In May 2006 Panasonic and Sony jointly announced AVCHD as a tapeless high definition recording format. It is said that AVCHD is just a transition format before blur-ray disk camcorder face to world. Whatever which format will be used to support blue-ray, one more thing is clear, high definition video is more and more universal and not limited to professional field. The AVCHD file extention is .mts in camcorder and .m2ts after import to computer.
AVCHD (AVC-HD, AVC HD) video is recorded using the MPEG-4 AVC/H.264 video compression codec. Audio is stored in either compressed form (Dolby AC-3), or uncompressed form (multichannel PCM).
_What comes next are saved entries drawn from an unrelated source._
(** * Credential and service-handle management of the Schedule-Agent

    Shallow embedding of [src/config.py] ([get_google_scopes],
    [validate_config]), [src/google_auth.py] ([GoogleServiceManager],
    [get_google_service], [validate_credentials], [refresh_credentials])
    and [src/simple_google_auth.py] ([get_google_service]).

    The Python code is stateful and fallible.  It is embedded in a small
    state-and-exception monad [M]: the state holds the manager's service
    cache ([self._services]), the files on disk, a log of every call that
    leaves the process (with its outcome) and the counter that gives each
    built service object its identity.  A raised exception keeps the state
    reached so far, as in Python.  The Google client libraries are not part
    of the repository: they are the fields of [Env], functions of the
    history of calls so far and of their arguments. *)

From stdpp Require Import gmap strings list pretty.

Open Scope Z_scope.
Open Scope string_scope.
Open Scope list_scope.

(** ** Exceptions and results *)

(** [GoogleAuthError] is the one exception class the module defines; every
    other exception comes from a library or from the operating system.

    Both cases are subclasses of Python's [Exception]: a [PyExc] always
    stands for an instance of [Exception], which is what the three
    [except Exception] clauses of the module (lines 76, 108 and 146) catch.
    A [BaseException] that is no [Exception] ([KeyboardInterrupt],
    [SystemExit], [GeneratorExit]) passes through those clauses and leaves
    every function below; it has no counterpart here, the library calls of
    [Env] being taken to raise instances of [Exception] only.  Every
    statement about what a function raises or catches is therefore a
    statement about instances of [Exception]. *)
Inductive ExcClass :=
  | GoogleAuthError
  | LibraryError (cls : string).

(** An exception object, an instance of [Exception]: its class and
    [str(e)]. *)
Record PyExc := { exc_class : ExcClass; exc_msg : string }.

Inductive Res (A : Type) :=
  | Ok (a : A)
  | Raise (e : PyExc).
Arguments Ok {A} a.
Arguments Raise {A} e.

(** ** Data of the Google client libraries *)

(** What the code observes of a credentials object: the properties [valid]
    and [expired], the attribute [refresh_token] and [to_json()]. *)
Record Credentials := {
  cred_scopes : list string;
  valid : bool;
  expired : bool;
  refresh_token : option string;
  to_json : string
}.

(** An [InstalledAppFlow] made from a client-secrets file. *)
Record Flow := { flow_client_config : string; flow_scopes : list string }.

(** A service object returned by [build]; [svc_id] is the identity of the
    Python object. *)
Record Service := {
  svc_id : nat;
  svc_api : string;
  svc_version : string;
  svc_creds : Credentials
}.

(** ** Settings ([config.Settings], the fields the module reads) *)

Record Settings := {
  google_service_account_path : option string;
  google_credentials_path : string;
  google_token_path : string;
  gmail_scopes : list string;
  calendar_scopes : list string;
  drive_scopes : list string
}.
The format was based on existing Blu-ray Disc specification, the structure is derived from the Blu-ray Disc specification, but AVCHD can not play on a blu-ray disk. AVCHD specification allows using several kinds of recording media, in particular recordable DVD discs, SD/SDHC memory cards, memory cards and hard disk drives. AVCHD specification allows for both high definition and standard definition recording. For high definition, all major variations are supported, including 720p, 1080i and 1080p.
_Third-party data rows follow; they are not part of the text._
(** * The query state reducer of apollo-client

    A shallow embedding of the [queries] reducer and of [resetQueryState],
    first as functions over the own properties of a state object, then
    once more over an explicit JavaScript heap, where the question whether
    the reducer writes into the state object it was handed can be asked at
    all. *)

From Stdlib Require Import ZArith.
From stdpp Require Import gmap strings list fin_maps.

Open Scope Z_scope.

(** ** JavaScript values *)

(** A property of a JavaScript object as the reducer sees it when it reads it:
    [undefined] (also what reading an absent property yields), [null], or a
    value of the declared TypeScript type. *)
Inductive jsval (A : Type) : Type :=
| JUndefined
| JNull
| JVal (a : A).
Arguments JUndefined {A}.
Arguments JNull {A}.
Arguments JVal {A} a.

#[export] Instance jsval_eq_dec {A} `{EqDecision A} : EqDecision (jsval A).
Proof. solve_decision. Defined.

(** [x < y] of JavaScript for a number [x] and a nullable number [y]:
    [null] converts to [0], [undefined] converts to [NaN] and every comparison
    with [NaN] is false. *)
Definition js_lt (x : Z) (y : jsval Z) : bool :=
  match y with
  | JUndefined => false
  | JNull => x <? 0
  | JVal n => x <? n
  end.

(** [l.indexOf(x)]: the first position of [x] in [l], or [-1]. *)
Fixpoint indexOf (l : list string) (x : string) : Z :=
  match l with
  | [] => -1
  | y :: l' => if decide (y = x) then 0 else
                 let i := indexOf l' x in if i <? 0 then -1 else i + 1
  end.

(** The names of the properties of [Object.prototype] (ECMAScript with its
    Annex B), which every plain object inherits. *)
Definition Object_prototype_names : list string :=
  [ "constructor"; "__defineGetter__"; "__defineSetter__"; "hasOwnProperty";
    "__lookupGetter__"; "__lookupSetter__"; "isPrototypeOf";
    "propertyIsEnumerable"; "toString"; "valueOf"; "__proto__";
    "toLocaleString" ].

(** [key] names a property that a plain object inherits. *)
Definition inherited (key : string) : bool :=
  bool_decide (key ∈ Object_prototype_names).

(** A [Date] is its time value, the milliseconds since the epoch. *)
Definition Date : Type := Z.

(** ** Computations over a heap

    A computation reads and writes a store of type [St] and may get stuck
    (on a reference that points to no object of the expected shape). *)
Definition Js (St A : Type) : Type := St → option (A * St).

Definition ret {St A} (a : A) : Js St A := λ h, Some (a, h).

Definition bind {St A B} (m : Js St A) (k : A → Js St B) : Js St B :=
  λ h, match m h with
       | Some (a, h') => k a h'
       | None => None
       end.

Notation "x <- m ;; k" := (bind m (λ x, k))
  (at level 90, m at level 89, right associativity,
   format "'[' x  <-  m  ;;  '/' k ']'").
Notation "m ;;; k" := (bind m (λ _, k))
  (at level 90, right associativity).

(** The callback of [reduce] in [resetQueryState]: [res[key] = state[key]],
    for the keys of [state]. *)
Definition copyKey {V : Type} (state res : gmap string V) (key : string)
  : gmap string V :=
  match state !! key with
  | Some v => <[key := v]> res
  | None => res
  end.

(** ** What the reducer imports

    Types of the graphql package and of sibling modules that the reducer only
    passes along, and the two imported functions it calls. *)
Class Imports : Type := {
  SelectionSetWithRoot : Type;
  FragmentMap : Type;
  (** The variables of a query, a plain object.  lodash's [isEqual] compares
      such objects by value; an element of [Variables] stands for the value. *)
  Variables : Type;
  Variables_eq_dec :: EqDecision Variables;
  Error : Type;
  GraphQLError : Type;
  GraphQLResult : Type;
  (** [result.errors] *)
  errors : GraphQLResult → jsval (list GraphQLError);
  (** [graphQLResultHasError] of data/storeUtils, which is no part of the
      sources at hand: the result carries errors. *)
  graphQLResultHasError : GraphQLResult → bool;
}.

Section Reducer.
Context `{Imports}.

(** lodash's [isEqual] on two (possibly missing) variables objects. *)
Definition isEqual (a b : jsval Variables) : bool := bool_decide (a = b).

(** ** The data model *)

Record QueryStoreValue : Type := {
  queryString : jsval string;
  query : jsval SelectionSetWithRoot;
  variables : jsval Variables;
  previousVariables : jsval Variables;
  loading : jsval bool;
  stopped : jsval bool;
  pollInterval : jsval Z;
  inFlight : jsval bool;
  lastRequestTime : jsval Date;
  networkError : jsval Error;
  graphQLErrors : jsval (list GraphQLError);
  forceFetch : jsval bool;
  returnPartialData : jsval bool;
  lastRequestId : jsval Z;
  fragmentMap : jsval FragmentMap;
}.

(** [QueryStore]: an object used as a map from query ids to entries. *)
Abbreviation QueryStore := (gmap string QueryStoreValue).

(** The fields of a QUERY_INIT action that the reducer reads. *)
Record QueryInitAction : Type := {
  init_queryId : string;
  init_queryString : jsval string;
  init_query : jsval SelectionSetWithRoot;
  init_variables : jsval Variables;
  init_storePreviousVariables : bool;
  init_pollInterval : jsval Z;
  init_forceFetch : jsval bool;
  init_returnPartialData : jsval bool;
  init_fragmentMap : jsval FragmentMap;
}.

(** [ApolloAction], told apart by the [is...Action] guards.  Every kind of
    action the reducer has no branch for is [OTHER_ACTION]. *)
Inductive ApolloAction : Type :=
| QUERY_INIT (a : QueryInitAction)
| FETCH_REQUEST (queryId : string) (requestId : Z)
| QUERY_RESULT (queryId : string) (requestId : Z) (result : GraphQLResult)
| QUERY_ERROR (queryId : string) (requestId : Z) (error : jsval Error)
| QUERY_RESULT_CLIENT (queryId : string) (complete : bool)
| QUERY_STOP (queryId : string)
| STORE_RESET (observableQueryIds : list string)
| OTHER_ACTION.

(** The query id an action carries, if it carries one. *)
Definition action_queryId (action : ApolloAction) : option string :=
  match action with
  | QUERY_INIT a => Some (init_queryId a)
  | FETCH_REQUEST q _ | QUERY_RESULT q _ _ | QUERY_ERROR q _ _
  | QUERY_RESULT_CLIENT q _ | QUERY_STOP q => Some q
  | STORE_RESET _ | OTHER_ACTION => None
  end.

(** ** Object literals *)

(** The object [{}] read as an entry: every property is undefined. *)
Definition emptyObject : QueryStoreValue :=
  {| queryString := JUndefined; query := JUndefined; variables := JUndefined;
     previousVariables := JUndefined; loading := JUndefined;
     stopped := JUndefined; pollInterval := JUndefined; inFlight := JUndefined;
     lastRequestTime := JUndefined; networkError := JUndefined;
     graphQLErrors := JUndefined; forceFetch := JUndefined;
     returnPartialData := JUndefined; lastRequestId := JUndefined;
     fragmentMap := JUndefined |}.

(** The entry written by QUERY_INIT (an object literal, no [assign]). *)
Definition initEntry (a : QueryInitAction) (previousVariables : jsval Variables)
  : QueryStoreValue :=
  {| queryString := init_queryString a;
     query := init_query a;
     variables := init_variables a;
     previousVariables := previousVariables;
     loading := JVal true;
     stopped := JVal false;
     networkError := JNull;
     graphQLErrors := JNull;
     pollInterval := init_pollInterval a;
     inFlight := JVal false;
     lastRequestTime := JNull;
     forceFetch := init_forceFetch a;
     returnPartialData := init_returnPartialData a;
     lastRequestId := JNull;
     fragmentMap := init_fragmentMap a |}.

(** [assign(e, { inFlight: true, lastRequestId: .., lastRequestTime: .. })] *)
Definition assignFetchRequest (e : QueryStoreValue) (requestId : Z) (now : Date)
  : QueryStoreValue :=
  {| queryString := queryString e; query := query e; variables := variables e;
     previousVariables := previousVariables e; loading := loading e;
     stopped := stopped e; pollInterval := pollInterval e;
     inFlight := JVal true;
     lastRequestTime := JVal now;
     networkError := networkError e; graphQLErrors := graphQLErrors e;
     forceFetch := forceFetch e; returnPartialData := returnPartialData e;
     lastRequestId := JVal requestId;
     fragmentMap := fragmentMap e |}.

(** [assign(e, { loading: false, inFlight: false, networkError: null,
                 graphQLErrors: .., previousVariables: null })] *)
Definition assignResult (e : QueryStoreValue) (errs : jsval (list GraphQLError))
  : QueryStoreValue :=
  {| queryString := queryString e; query := query e; variables := variables e;
     previousVariables := JNull;
     loading := JVal false;
     stopped := stopped e; pollInterval := pollInterval e;
     inFlight := JVal false;
     lastRequestTime := lastRequestTime e;
     networkError := JNull;
     graphQLErrors := errs;
     forceFetch := forceFetch e; returnPartialData := returnPartialData e;
     lastRequestId := lastRequestId e; fragmentMap := fragmentMap e |}.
Recorded AVCHD video can be played back in variety of ways:
1.directly from a camcorder on a HDTV, through HDMI or component-video cable;
2.burned onto writable Blu-ray disc, then played on a Blu-ray Disc player or on a LAYSTATION 3 gaming console;
3.recorded on a solid-state memory card (SDHC, Memory Stick), then played from many Blu-ray Disc players, on select Panasonic HDTV sets and on a PLAYSTATION 3 gaming console; 4.burned onto DVD disc, then played from most Blu-ray Disc players;
5.on a computer, playing from the camcorder connected via USB as an external storage device (with requisite software such as media player with AVC decoder installed);
6.on a computer, playing directly from recorded media using a DVD drive or a memory card reader (with requisite software such as media player with AVC decoder installed).